Part of the answer lies in changes in marginal cost of production.  This relationship is independent of any change in steelmaking raw materials costs, and any other input cost for that matter.  When capacity utilisation is sustained above 85-90%, the pricing regime begins to shift, disassociating from costs and carrying potential to build margins beyond levels changes in marginal costs alone would imply.  Our latest view of capacity utilisation implies that China is approaching this threshold.

Higher capacity utilisation offers fundamental support to domestic steel prices
CRU forecasts ongoing increases in Chinese crude steel capacity utilisation as spare capacity is cut further. Our domestic steel price forecasts have been upgraded, and with them, expectations of industry profitability. But why should this be the case – why is there any relationship between capacity utilisation and steel price in the first place?

Impact beyond costs hikes
Rising Chinese capacity utilisation rates imply higher marginal cost of production for domestic steelmakers. Increasing carbon crude steel capacity utilisation, from 84.7% in 2017 to 89.4% in 2020/21 in our latest data, implies an increase of up to $10 /t in marginal costs over this period.

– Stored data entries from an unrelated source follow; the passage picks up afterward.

(* ===== verification/Common.v ===== *)
(** * The pages' shared functions (inaeticsCommon.js)

    Polling of the coordinator's statistics, and the options and data of the
    charts made from a statistic. *)

From stdpp Require Import base list strings gmap.
From Stdlib Require Import ZArith Lia SpecFloat Ascii.
From S2P Require Import Prelude Num Value Options OptionValue.

Open Scope string_scope.
Open Scope Z_scope.

(** ** Polling *)

(** What a request of [getJSON] can be answered with, and the timer. *)
Inductive poll_event : Type :=
| Loaded (status : Z) (response : jsval)   (** [xhr.onload] *)
| Failed                                   (** a network error: nothing listens to it *)
| TimerFired.                              (** the timeout set after an answer *)

Inductive poll_phase : Type :=
| InFlight
| Waiting
| Stopped.

Record poller (S : Type) : Type := {
  phase : poll_phase;
  page : S;
  console : nat            (** the number of failures logged *)
}.
Arguments phase {S} _.
Arguments page {S} _.
Arguments console {S} _.

Section Poll.

Context {S : Type} (callback : jsval -> eff S unit) (ival : num).

(** The timer is set in the [finally] clause, whatever the callback does. *)
Definition reschedule : poll_phase := if (ival > n0)%num then Waiting else Stopped.

Definition onload (status : Z) (response : jsval) (p : poller S) : poller S :=
  if negb (status =? 200) then
    {| phase := reschedule; page := page p; console := Datatypes.S (console p) |}
  else
    {| phase := reschedule; page := (callback response (page p)).1; console := console p |}.

(** An event that does not belong to the phase cannot happen. *)
Definition poll_step (p : poller S) (e : poll_event) : option (poller S) :=
  match phase p, e with
  | InFlight, Loaded status response => Some (onload status response p)
  | InFlight, Failed => Some {| phase := Stopped; page := page p; console := console p |}
  | Waiting, TimerFired => Some {| phase := InFlight; page := page p; console := console p |}
  | _, _ => None
  end.

Definition getJSON (s : S) : poller S := {| phase := InFlight; page := s; console := 0 |}.

(** The states a poller reaches through events. *)
Inductive poll_run : poller S -> list poll_event -> poller S -> Prop :=
| poll_nil p : poll_run p [] p
| poll_cons p q r e es : poll_step p e = Some q -> poll_run q es r -> poll_run p (e :: es) r.

End Poll.

(** ** Charts of a statistic *)

Definition chartWidth : Z := 450.
Definition chartHeight : Z := 350.

(** [o.k] on a statistic received as JSON. *)
Definition getChartOpts (stats : jsval) : res config :=
  let* type := get_prop stats "type" in
  let* unit := get_prop stats "unit" in
  let* displayName := get_prop stats "displayName" in
  let opts := of_fields [
    ("canvasBorders", VBool false);
    ("inGraphDataShow", VBool false);
    ("responsive", VBool true);
    ("animation", VBool false);
    ("responsiveMinWidth", VInt chartWidth);
    ("responsiveMaxWidth", VInt chartWidth);
    ("responsiveMinHeight", VInt chartHeight);
    ("responsiveMaxHeight", VInt chartHeight);
    ("graphTitleFontSize", VInt 16);
    ("pointDot", VBool false);
    ("bezierCurve", VBool false);
    ("rotateLabels", VInt 60);
    ("datasetFill", VBool true);
    ("yAxisUnitFontSize", VInt 14);
    ("yAxisLabel", type);
    ("yAxisUnit", unit);
    ("fmtXLabel", VStr "DateTime");
    ("graphTitle", displayName)
  ] in
  Ok (if loose_eq type (VStr "utilization") then
        <["scaleStepWidth" := VInt 10]>
          (<["scaleSteps" := VInt 10]>
            (<["scaleStartValue" := VInt 0]>
              (<["scaleOverride" := VBool true]> opts)))
      else opts).

(** [stats.values && stats.values.length > 0 ? stats.values : [0]] *)
Definition series_values (values : jsval) : res jsval :=
  if truthy values then
    let* len := get_prop values "length" in
    Ok (if (to_num len > n0)%num then values else VArr [VInt 0])
  else Ok (VArr [VInt 0]).

Definition getData (stats : jsval) : res chart_data :=
  let* timestamps := get_prop stats "timestamps" in
  let* values := get_prop stats "values" in
  let* values := series_values values in
  Ok {| labels := elements_of (if truthy timestamps then timestamps else VArr [VInt 0]);
        datasets := [ {| ds_data := elements_of values;
                         ds_props := of_fields [
                           ("fillColor", VStr "rgba(151,187,205,0.5)");
                           ("strokeColor", VStr "rgba(151,187,205,1)") ] |} ] |}.

(** [toUpperCase] of a character, for the ASCII letters. *)
Definition upper_char (c : ascii) : ascii :=
  let n := nat_of_ascii c in
  if ((97 <=? n) && (n <=? 122))%nat then ascii_of_nat (n - 32) else c.

Definition capitalizeFirstLetter (s : string) : string :=
  match s with
  | EmptyString => ""
  | String c r => String (upper_char c) r
  end.

(** ** What a poller does *)

Section PollRuns.

Context {S : Type} (callback : jsval -> eff S unit) (ival : num).

Definition is_sent (e : poll_event) : bool := match e with TimerFired => true | _ => false end.
Definition is_answer (e : poll_event) : bool := negb (is_sent e).
Definition is_loaded (e : poll_event) : bool := match e with Loaded _ _ => true | _ => false end.

Definition count (f : poll_event -> bool) (es : list poll_event) : nat := length (List.filter f es).

Definition in_flight (p : poller S) : nat := match phase p with InFlight => 1 | _ => 0 end.

(** The pages a history of events leads to: every answer with status 200 is
    handed to the callback, whose exceptions are dropped. *)
Definition page_after (es : list poll_event) (s : S) : S :=
  fold_left (fun s e => match e with Loaded 200 response => (callback response s).1 | _ => s end) es s.

Definition failures_after (es : list poll_event) : nat :=
  count (fun e => match e with Loaded status _ => negb (status =? 200) | _ => false end) es.

Lemma onload_page (status : Z) (response : jsval) (p : poller S) :
  page (onload callback ival status response p) =
  match status with 200 => (callback response (page p)).1 | _ => page p end.
Proof.
  unfold onload. destruct (Z.eqb_spec status 200) as [->|Hne]; [done|]. cbn [negb page].
  destruct status as [|q|q]; try done. do 8 (destruct q as [q|q|]; try done).
Qed.

Lemma poll_run_invariant (p q : poller S) (es : list poll_event) :
  poll_run callback ival p es q ->
  (in_flight p + count is_sent es = in_flight q + count is_answer es)%nat /\
  page q = page_after es (page p) /\ console q = (console p + failures_after es)%nat.
Proof.
  induction 1 as [p|p q r e es Hstep _ (IH1 & IH2 & IH3)]; [repeat split; cbn; lia|].
  unfold poll_step in Hstep. unfold in_flight in *. destruct (phase p) eqn:Hp, e as [status response| |]; try done;
    injection Hstep as <-; unfold page_after, failures_after, count in *;
    cbn [fold_left List.filter is_sent is_answer negb length phase page console] in *.
  - rewrite <- onload_page in *. split; [|split; [exact IH2|]].
    + unfold onload, reschedule in IH1 |- *. destruct (negb _), (_ > _)%num; cbn [phase] in IH1; lia.
    + rewrite IH3. unfold onload. destruct (negb (status =? 200)); cbn [console length]; lia.
  - split; [lia|]. by split.
  - split; [lia|]. by split.
Qed.

(** C11: a poller never has two requests on their way: at any time the requests
    sent are the answers and failures received, plus one exactly when a request
    is in flight. *)
Theorem poll_never_overlaps (s : S) (es : list poll_event) (q : poller S) :
  poll_run callback ival (getJSON s) es q ->
  (1 + count is_sent es = in_flight q + count is_answer es)%nat.
Proof. intros (H1 & _)%poll_run_invariant. exact H1. Qed.

(** C13: the page is what the successful answers, in their order, made of it, an
    exception of the callback included, and every other answer is logged. *)
Theorem poll_renders_in_order (s : S) (es : list poll_event) (q : poller S) :
  poll_run callback ival (getJSON s) es q ->
  page q = page_after es s /\ console q = failures_after es.
Proof. intros (_ & H2)%poll_run_invariant. exact H2. Qed.

Hypothesis (Hival : (ival > n0)%num = true).

Lemma poll_alive (p q : poller S) (es : list poll_event) :
  poll_run callback ival p es q -> phase p <> Stopped -> Failed ∉ es -> phase q <> Stopped.
Proof.
  induction 1 as [p|p q r e es Hstep _ IH]; [done|]. intros Hp [Hne Hno]%not_elem_of_cons. apply IH; [|done].
  unfold poll_step in Hstep. destruct (phase p) eqn:Hph, e as [status response| |]; try done; injection Hstep as <-; [|done].
  unfold onload, reschedule. rewrite Hival. by destruct (negb _).
Qed.

(** C12: with a positive interval a poller only stops at a network failure, which
    nothing listens to: after any other history, whatever was answered and
    whatever the callback threw, the next event can happen and leads to another
    request; after a failure no event ever happens again. *)
Theorem poll_stops_only_on_failure (s : S) (es : list poll_event) (q : poller S) :
  poll_run callback ival (getJSON s) es q ->
  (Failed ∉ es -> exists e q', poll_step callback ival q e = Some q' /\ phase q' <> Stopped) /\
  (forall q', poll_step callback ival q Failed = Some q' -> forall e, poll_step callback ival q' e = None).
Proof.
  intros Hrun. split.
  - intros Hno. pose proof (poll_alive _ _ _ Hrun ltac:(done) Hno) as Hq.
    destruct (phase q) eqn:Hp; [| |done].
    + exists (Loaded 200 VNull). unfold poll_step. rewrite Hp. eexists. split; [reflexivity|].
      unfold onload, reschedule. by rewrite Hival.
    + exists TimerFired. unfold poll_step. rewrite Hp. by eexists.
  - unfold poll_step. destruct (phase q); try done. intros q' [= <-] e. reflexivity.
Qed.

End PollRuns.

(** A poller that counts the answers it renders and throws at the third. *)
Definition sample_callback (response : jsval) : eff nat unit :=
  fun n => (S n, if (n =? 2)%nat then Throw TypeError else Ok tt).

Definition sample_history : list poll_event :=
  [Loaded 200 VNull; TimerFired; Loaded 500 VNull; TimerFired; Loaded 200 VNull; TimerFired;
   Loaded 200 VNull; TimerFired].

Lemma sample_poll_run : poll_run sample_callback (of_Z 1000) (getJSON 0%nat) sample_history
  {| phase := InFlight; page := 3%nat; console := 1%nat |}.
Proof. repeat (eapply poll_cons; [reflexivity|]). apply poll_nil. Qed.

Lemma poll_never_overlaps_witness : (1 + count is_sent sample_history = 1 + count is_answer sample_history)%nat.
Proof. exact (poll_never_overlaps _ _ _ _ _ sample_poll_run). Defined.

Lemma poll_renders_in_order_witness :
  3%nat = page_after sample_callback sample_history 0%nat /\ 1%nat = failures_after sample_history.
Proof. exact (poll_renders_in_order _ _ _ _ _ sample_poll_run). Defined.

Lemma poll_stops_only_on_failure_witness :
  exists e q', poll_step sample_callback (of_Z 1000) {| phase := InFlight; page := 3%nat; console := 1%nat |} e = Some q' /\
    phase q' <> Stopped.
Proof.
  apply (poll_stops_only_on_failure sample_callback (of_Z 1000) eq_refl _ _ _ sample_poll_run).
  unfold sample_history. repeat (apply not_elem_of_cons; split; [discriminate|]). apply not_elem_of_nil.
Defined.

This will provide support domestic steel prices, above and beyond any movement in input costs. In addition, Chinese steel prices have the potential to disassociate from costs, providing further price and margin upside.

Marginal costs are key, most of the time
Much of the time the steel market is highly competitive, as it remains fragmented enough for there to be little pricing power in the hands of producers. Meanwhile, steelmakers act in an economically rational way. This applies to Chinese steelmakers, and previous CRU analysis has shown this to be the case. Chinese steelmakers’ decisions whether increase, hold steady or decrease steel production therefore have often come down to a comparison between two metrics:

  1. Marginal revenue – additional revenue from selling the next tonne of steel in the market. Most likely this will be a spot sale of commodity or base grade material, often to export markets, because the rest of the mill’s rolling programme will likely have been filled by higher-priced orders.
  2. Marginal cost – the additional cost incurred to produce the next tonne of steel.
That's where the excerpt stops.